What to produce.
Return only that part of the material below which starts with the line containing "Proof. unfold rounded. lia. Qed." and goes on through the line containing "Lemma rounded_NOW e", restated exactly.

Given records.
Definition creates (id : string) (s : SessionRecord) : effect unit := λ _ e d _ d' said,
  said = [] ∧ collides id s (webauthn_sessions d) = false ∧
  ∃ row, asStored s (env_now e) row ∧ d' = d ⟦ webauthn_sessions := <[id := row]> (webauthn_sessions d) ⟧.

Definition touches (id : string) (at_ : Time) : effect unit := λ _ _ d _ d' said,
  said = [] ∧ ∃ t, rounded at_ t ∧ d' = alterSession (λ s, s ⟦ LastSeenAt := Some t ⟧) id d.

Definition extends (id : string) (at_ : Time) : effect unit := λ _ _ d _ d' said,
  said = [] ∧ ∃ t, rounded at_ t ∧ d' = alterSession (λ s, s ⟦ ExpiresAt := t ⟧) id d.

Definition drops (id : string) : effect bool := λ tid _ d a d' said, (a, d', said) = dropSession tid id d.

Definition thins {A} (left_ : Time → sessions → sessions) (say : nat → list Event) : effect A := λ tid e d _ d' said,
  said = say tid ∧ ∃ now, rounded (env_now e) now ∧ d' = d ⟦ webauthn_sessions := left_ now (webauthn_sessions d) ⟧.

Class SessionStoreLaws (S : Type) `{!SessionStore S} := {
  CreateSession_law st id s : does (λ d, collides id s (webauthn_sessions d) = true) (creates id s) (CreateSession st id s);
  GetSession_law st id : does never (looks (λ _ m, byId id m)) (GetSession st id);
  GetSessionByTokenHash_law st hash : does never (looks (λ _ m, byTokenHash hash m)) (GetSessionByTokenHash st hash);
  ListAuthSessionsForUser_law st userID : does never (looks (listed userID)) (ListAuthSessionsForUser st userID);
  TouchSessionLastSeen_law st id at_ : does never (touches id at_) (TouchSessionLastSeen st id at_);
  ExtendSession_law st id at_ : does never (extends id at_) (ExtendSession st id at_);
  DeleteSession_law st id : does never (drops id) (DeleteSession st id);
  DeleteOtherSessionsForUser_law st userID keep :
    does never (thins (λ _, othersGone userID keep) (λ tid, [SignedOut tid userID keep])) (DeleteOtherSessionsForUser st userID keep);
  CleanupExpiredSessions_law st : does never (thins unexpired (λ _, [])) (CleanupExpiredSessions st)
}.

Lemma rounded_refl t : rounded t t.
Proof. unfold rounded. lia. Qed.

Lemma rounded_stamp t : rounded t (pgSessions.stamp t).
Proof. unfold rounded, pgSessions.stamp. pose proof (Z.mod_pos_bound t 1000). lia. Qed.

Lemma rounded_NOW e : rounded (env_now e) (pg.NOW e).
Proof. exact (rounded_stamp (env_now e)). Qed.

#[local] Hint Resolve rounded_refl rounded_stamp rounded_NOW : core.

(** Each operation is a statement by definition; what is left is its effect. *)
Ltac by_statement := intros; eexists _, _; split; [reflexivity|]; intros tid e d; cbn.

#[export] Instance pg_session_laws : SessionStoreLaws webauthnRepository.
Proof.
  split; by_statement.
  - destruct (collides _ _ _) eqn:Hc; [done|]. split; [done|]. split; [done|]. eexists. split; [|reflexivity]. split; [|split]; cbn; auto.
  - split; [done|]. split; [done|]. by exists (env_now e).
  - split; [done|]. split; [done|]. by exists (env_now e).
  - split; [done|]. split; [done|]. by exists (pg.NOW e).
  - split; [done|]. eexists. split; [|reflexivity]. auto.
  - split; [done|]. eexists. split; [|reflexivity]. auto.
  - by destruct (dropSession tid id d) as [[]] eqn:Hd.
  - split; [done|]. by exists (env_now e).
  - split; [done|]. by exists (pg.NOW e).
Qed.

#[export] Instance sqlite_session_laws : SessionStoreLaws WebAuthnStore.
Proof.
  split; by_statement.
  - destruct (collides _ _ _) eqn:Hc; [done|]. split; [done|]. split; [done|]. eexists. split; [|reflexivity]. split; [|split]; cbn; auto.
  - split; [done|]. split; [done|]. by exists (env_now e).
  - split; [done|]. split; [done|]. by exists (env_now e).
  - split; [done|]. split; [done|]. by exists (env_now e).
  - split; [done|]. eexists. split; [|reflexivity]. auto.
  - split; [done|]. eexists. split; [|reflexivity]. auto.
  - by destruct (dropSession tid id d) as [[]] eqn:Hd.
  - split; [done|]. by exists (env_now e).
  - split; [done|]. by exists (env_now e).
Qed.
Definition storeGate (closed : bool) : program unit :=
  act (λ tid _ w, Some (tt, w ⟦ totpEnabled := closed ⟧, [GateMoved tid closed])).

(** Fails closed. [SetTotpStatus] seeds the cache the same way at start-up. *)
Definition RefreshTotpEnabled : program unit :=
  if negb (totpWired h) then Ret tt else
  enabled ← IsEnabled (store (totpRepo h));
  storeGate (match enabled with inl _ => true | inr b => b end).

(** ** The admin gate (middleware.go) *)

Definition sessionAuth (mgr : SessionManager (S := S)) (token : string) (use : bool) : program (option AuthResult) :=
  if use then Authenticate mgr token else VerifySession mgr token.

Definition isAdmin (res : AuthResult) : bool := bool_decide (res_UserID res = "admin").

Definition adminCookieSession (r : Request) (use : bool) : program (option (string * AuthResult)) :=
  match SessionToken (jar h) r, sessionMgr h with
  | Some tok, Some mgr =>
      res ← sessionAuth mgr tok use;
      Ret (match res with Some res => if isAdmin res then Some (tok, res) else None | None => None end)
  | _, _ => Ret None
  end.

Definition validAdminBearer (token : string) (use : bool) : program bool :=
  enabled ← TotpEnabled;
  if negb enabled && ValidateAdmin (adminTokenHash h) token then Ret true else
  match sessionMgr h with
  | None => Ret false
  | Some mgr =>
      res ← sessionAuth mgr token use;
      Ret (match res with Some res => isAdmin res | None => false end)
  end.

(** Best effort: the request proceeds without the new cookies. *)
Definition RefreshSessionCookies (r : Request) (token : string) (res : AuthResult) : program (list setCookie) :=
  now ← Now;
  set ← RefreshSession (jar h) r token (Secure r (cookieSecure h)) (Sub (res_ExpiresAt res) now);
  Ret (match set with inl _ => [] | inr cs => cs end).
(** A statement of the sessions table, a refusal or fault leaving nothing. *)
Lemma safe_does L refuses {A : Set} (eff : effect A) p :
  does refuses eff p →
  (∀ tid e w h a d' said, sound (w, h) → eff tid e (db w) a d' said →
     let w' := w ⟦ db := d' ⟧ in sound (w', h ++ said) ∧ allows tid (w, h) (w', h ++ said)) →
  safe L p.
Proof using Type.
  intros Hp Heff tid s Hi Hh. eapply wp_does; [apply allows_refl|exact Hp|]. intros [w h] Hi1 Hr1. cbn [fst snd].
  assert (held L tid (w, h)) as Hh1 by (by eapply held_rely).
  split; [intros err _ s2 Hi2 Hr2; by eapply held_rely|]. intros e a d' said _ He.
  destruct (Heff tid e w h a d' said Hi1 He) as [H1 H2]. split; [done|]. split; [done|].
  assert (held L tid (w ⟦ db := d' ⟧, h ++ said)) as Hh2 by (by apply (held_totpMu L tid w h)).
  intros s3 Hi3 Hr3. split; [|intros err _]; by eapply held_rely.
Qed.

Lemma safe_looks L {A : Set} (g : Time → sessions → A) p : does never (looks g) p → safe L p.
Proof using Type.
  intros Hp. eapply safe_does; [exact Hp|]. intros tid e w h a d' said Hi (-> & -> & _).
  cbn. rewrite app_nil_r, set_db_id. split; [done|by apply allows_refl].
Qed.

Lemma safe_shrinks L {A : Set} (eff : effect A) p :
  does never eff p →
  (∀ tid e w h a d' said, sound (w, h) → eff tid e (db w) a d' said →
     ∃ m, d' = (db w) ⟦ webauthn_sessions := m ⟧ ∧
       (∀ id r', m !! id = Some r' → ∃ r, webauthn_sessions (db w) !! id = Some r ∧ sameRow r r') ∧
       (said = [] ∨ (∃ who keep, said = [SignedOut tid who keep] ∧ (who = "admin" → keep = "" → ∀ id r, m !! id = Some r → ¬ adminLogin r)) ∨
        (∃ id, said = [Dropped tid id] ∧ is_Some (webauthn_sessions (db w) !! id) ∧ m !! id = None))) →
  safe L p.
Proof using Type.
  intros Hp Heff. eapply safe_does; [exact Hp|]. intros tid e w h a d' said Hi He.
  destruct (Heff tid e w h a d' said Hi He) as (m & -> & Hm & Hsaid). by apply shrink_step.
Qed.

Written response.
Proof. unfold rounded. lia. Qed.

Lemma rounded_stamp t : rounded t (pgSessions.stamp t).
Proof. unfold rounded, pgSessions.stamp. pose proof (Z.mod_pos_bound t 1000). lia. Qed.

Lemma rounded_NOW e : rounded (env_now e) (pg.NOW e).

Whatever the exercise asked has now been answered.